---------- Extracted information
(** * Encrypted task store: storage layer of the task tracker

    Shallow embedding of the three variants of the tracker
    ([TaskManager.py], [tracker_Encryption.py], [tracker_Log.py]) and the
    properties of their storage layer: key lookup, encrypt/decrypt round
    trip, content hashing, backups and the task mutations that call them.

    The Python functions become computations in a state-and-exception
    monad over a [world]: the files and directories on disk, the
    environment, umask and privileges of the process, the console, the log
    and the sources of time and randomness. *)

From Stdlib Require Import ZArith Strings.String Strings.Ascii Strings.Byte.
From Stdlib Require Import Numbers.DecimalString.
From stdpp Require Import base gmap strings list fin_maps.

Set Warnings "-register-all".

(** ** Python values *)

(** [str] values are strings of code points below 256, one character per
    code point; [bytes] values are lists of bytes. *)
Abbreviation pystr := string (only parsing).
Abbreviation bytes := (list Byte.byte) (only parsing).

(** The values [json.loads] can return, floats apart.  A [dict] keeps its
    insertion order, which [json.dumps] follows. *)
Inductive pyval : Type :=
  | PNone
  | PBool (b : bool)
  | PInt (n : Z)
  | PStr (s : pystr)
  | PList (l : list pyval)
  | PDict (d : list (pystr * pyval)).

(** The exceptions the modelled code can meet. *)
Inductive exn : Type :=
  | ValueError (msg : pystr)
  | FileNotFoundError (path : pystr)
  | PermissionError (path : pystr)
  | InvalidToken
  | JSONDecodeError
  | UnicodeDecodeError
  | KeyError (key : pystr)
  | TypeError
  | AttributeError
  | EOFError.

Inductive result (A : Type) : Type :=
  | Ok (a : A)
  | Raise (e : exn).
Arguments Ok {A} a.
Arguments Raise {A} e.

Inductive level : Type := INFO | WARNING | ERROR.

(** ** The libraries the program calls

    [cryptography.fernet], [hashlib], [json] and the [str] codec are not
    code of the program: they are an interface.  Randomness and the clock
    of [Fernet.encrypt] enter as the [nonce] argument. *)
Class Platform : Type := {
  (** [Fernet(key)] accepts the key (32 url-safe base64-encoded bytes). *)
  fernet_key_ok : bytes -> bool;
  (** [Fernet.generate_key()] from 32 random bytes. *)
  fernet_generate_key : bytes -> bytes;
  (** [Fernet(key).encrypt(data)] with the randomness it draws. *)
  fernet_encrypt : bytes -> bytes -> bytes -> bytes;
  (** [Fernet(key).decrypt(token)]; [None] is [InvalidToken]. *)
  fernet_decrypt : bytes -> bytes -> option bytes;
  (** [hashlib.sha256(b).hexdigest()]. *)
  sha256_hexdigest : bytes -> pystr;
  (** [s.encode()]. *)
  str_encode : pystr -> bytes;
  (** [b.decode()]; [None] is [UnicodeDecodeError]. *)
  bytes_decode : bytes -> option pystr;
  (** [json.dumps(v)]. *)
  json_dumps : pyval -> pystr;
  (** [json.loads(s)]; [None] is [JSONDecodeError]. *)
  json_loads : pystr -> option pyval;
  (** [int(s)]; [None] is [ValueError]. *)
  py_int : pystr -> option Z;
  (** [str(v)], as an f-string formats [v]. *)
  py_str : pyval -> pystr
}.

(** The documented contracts of the libraries, assumed only where a
    theorem names them. *)
Definition fernet_roundtrip `{Platform} : Prop :=
  forall key nonce data,
    fernet_key_ok key = true ->
    fernet_decrypt key (fernet_encrypt key nonce data) = Some data.

Definition codec_roundtrip `{Platform} : Prop :=
  forall s, bytes_decode (str_encode s) = Some s.

(** ** The world *)

Record world : Type := mkWorld {
  (** files opened in binary mode, by path *)
  files : gmap string (list Byte.byte);
  (** directories; a path names a file or a directory, not both *)
  dirs : gset string;
  (** text of [tasks_hash.sha256], the one file opened in text mode, kept
      apart from the files opened in binary mode *)
  hash_file : option pystr;
  (** the [ENCRYPTION_KEY] binding of the environment *)
  environ : option pystr;
  (** the file mode creation mask of the process *)
  umask : Z;
  log : list (level * pystr);
  (** lines still to be read by [input()] *)
  stdin : list pystr;
  stdout : list pystr;
  (** readings to come of [datetime.now().strftime("%Y%m%d_%H%M%S")]:
      two readings within one second are equal *)
  clock : nat -> pystr;
  (** draws to come of the system's randomness *)
  urandom : nat -> list Byte.byte;
  (** every [file.write] and [shutil.copy] so far: destination and bytes *)
  writes : list (pystr * list Byte.byte);
  (** permission bits of the directories, which the user of the process
      owns *)
  dir_mode : pystr -> Z;
  (** the process is exempt from permission checks (effective uid 0) *)
  superuser : bool
}.

Definition set_files (f : gmap string (list Byte.byte)) (w : world) : world :=
  mkWorld f (dirs w) (hash_file w) (environ w) (umask w) (log w)
          (stdin w) (stdout w) (clock w) (urandom w) (writes w) (dir_mode w) (superuser w).
Definition set_dirs (d : gset string) (w : world) : world :=
  mkWorld (files w) d (hash_file w) (environ w) (umask w) (log w)
          (stdin w) (stdout w) (clock w) (urandom w) (writes w) (dir_mode w) (superuser w).
Definition set_hash_file (h : option pystr) (w : world) : world :=
  mkWorld (files w) (dirs w) h (environ w) (umask w) (log w)
          (stdin w) (stdout w) (clock w) (urandom w) (writes w) (dir_mode w) (superuser w).
Definition set_umask (u : Z) (w : world) : world :=
  mkWorld (files w) (dirs w) (hash_file w) (environ w) u (log w)
          (stdin w) (stdout w) (clock w) (urandom w) (writes w) (dir_mode w) (superuser w).
Definition set_log (l : list (level * pystr)) (w : world) : world :=
  mkWorld (files w) (dirs w) (hash_file w) (environ w) (umask w) l
          (stdin w) (stdout w) (clock w) (urandom w) (writes w) (dir_mode w) (superuser w).
Definition set_stdin (i : list pystr) (w : world) : world :=
  mkWorld (files w) (dirs w) (hash_file w) (environ w) (umask w) (log w)
          i (stdout w) (clock w) (urandom w) (writes w) (dir_mode w) (superuser w).
Definition set_stdout (o : list pystr) (w : world) : world :=
  mkWorld (files w) (dirs w) (hash_file w) (environ w) (umask w) (log w)
          (stdin w) o (clock w) (urandom w) (writes w) (dir_mode w) (superuser w).
Definition set_clock (c : nat -> pystr) (w : world) : world :=
  mkWorld (files w) (dirs w) (hash_file w) (environ w) (umask w) (log w)
          (stdin w) (stdout w) c (urandom w) (writes w) (dir_mode w) (superuser w).
Definition set_urandom (r : nat -> list Byte.byte) (w : world) : world :=
  mkWorld (files w) (dirs w) (hash_file w) (environ w) (umask w) (log w)
          (stdin w) (stdout w) (clock w) r (writes w) (dir_mode w) (superuser w).
Definition set_writes (t : list (pystr * list Byte.byte)) (w : world) : world :=
  mkWorld (files w) (dirs w) (hash_file w) (environ w) (umask w) (log w)
          (stdin w) (stdout w) (clock w) (urandom w) t (dir_mode w) (superuser w).
Definition set_dir_mode (m : pystr -> Z) (w : world) : world :=
  mkWorld (files w) (dirs w) (hash_file w) (environ w) (umask w) (log w)
          (stdin w) (stdout w) (clock w) (urandom w) (writes w) m
          (superuser w).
--------------------
Look above for the line with "(pystr * pyval))." and the line with "Inductive result (A". Retype those two lines and every line between them exactly, adding nothing.

  | PDict (d : list (pystr * pyval)).

(** The exceptions the modelled code can meet. *)
Inductive exn : Type :=
  | ValueError (msg : pystr)
  | FileNotFoundError (path : pystr)
  | PermissionError (path : pystr)
  | InvalidToken
  | JSONDecodeError
  | UnicodeDecodeError
  | KeyError (key : pystr)
  | TypeError
  | AttributeError
  | EOFError.

Inductive result (A : Type) : Type :=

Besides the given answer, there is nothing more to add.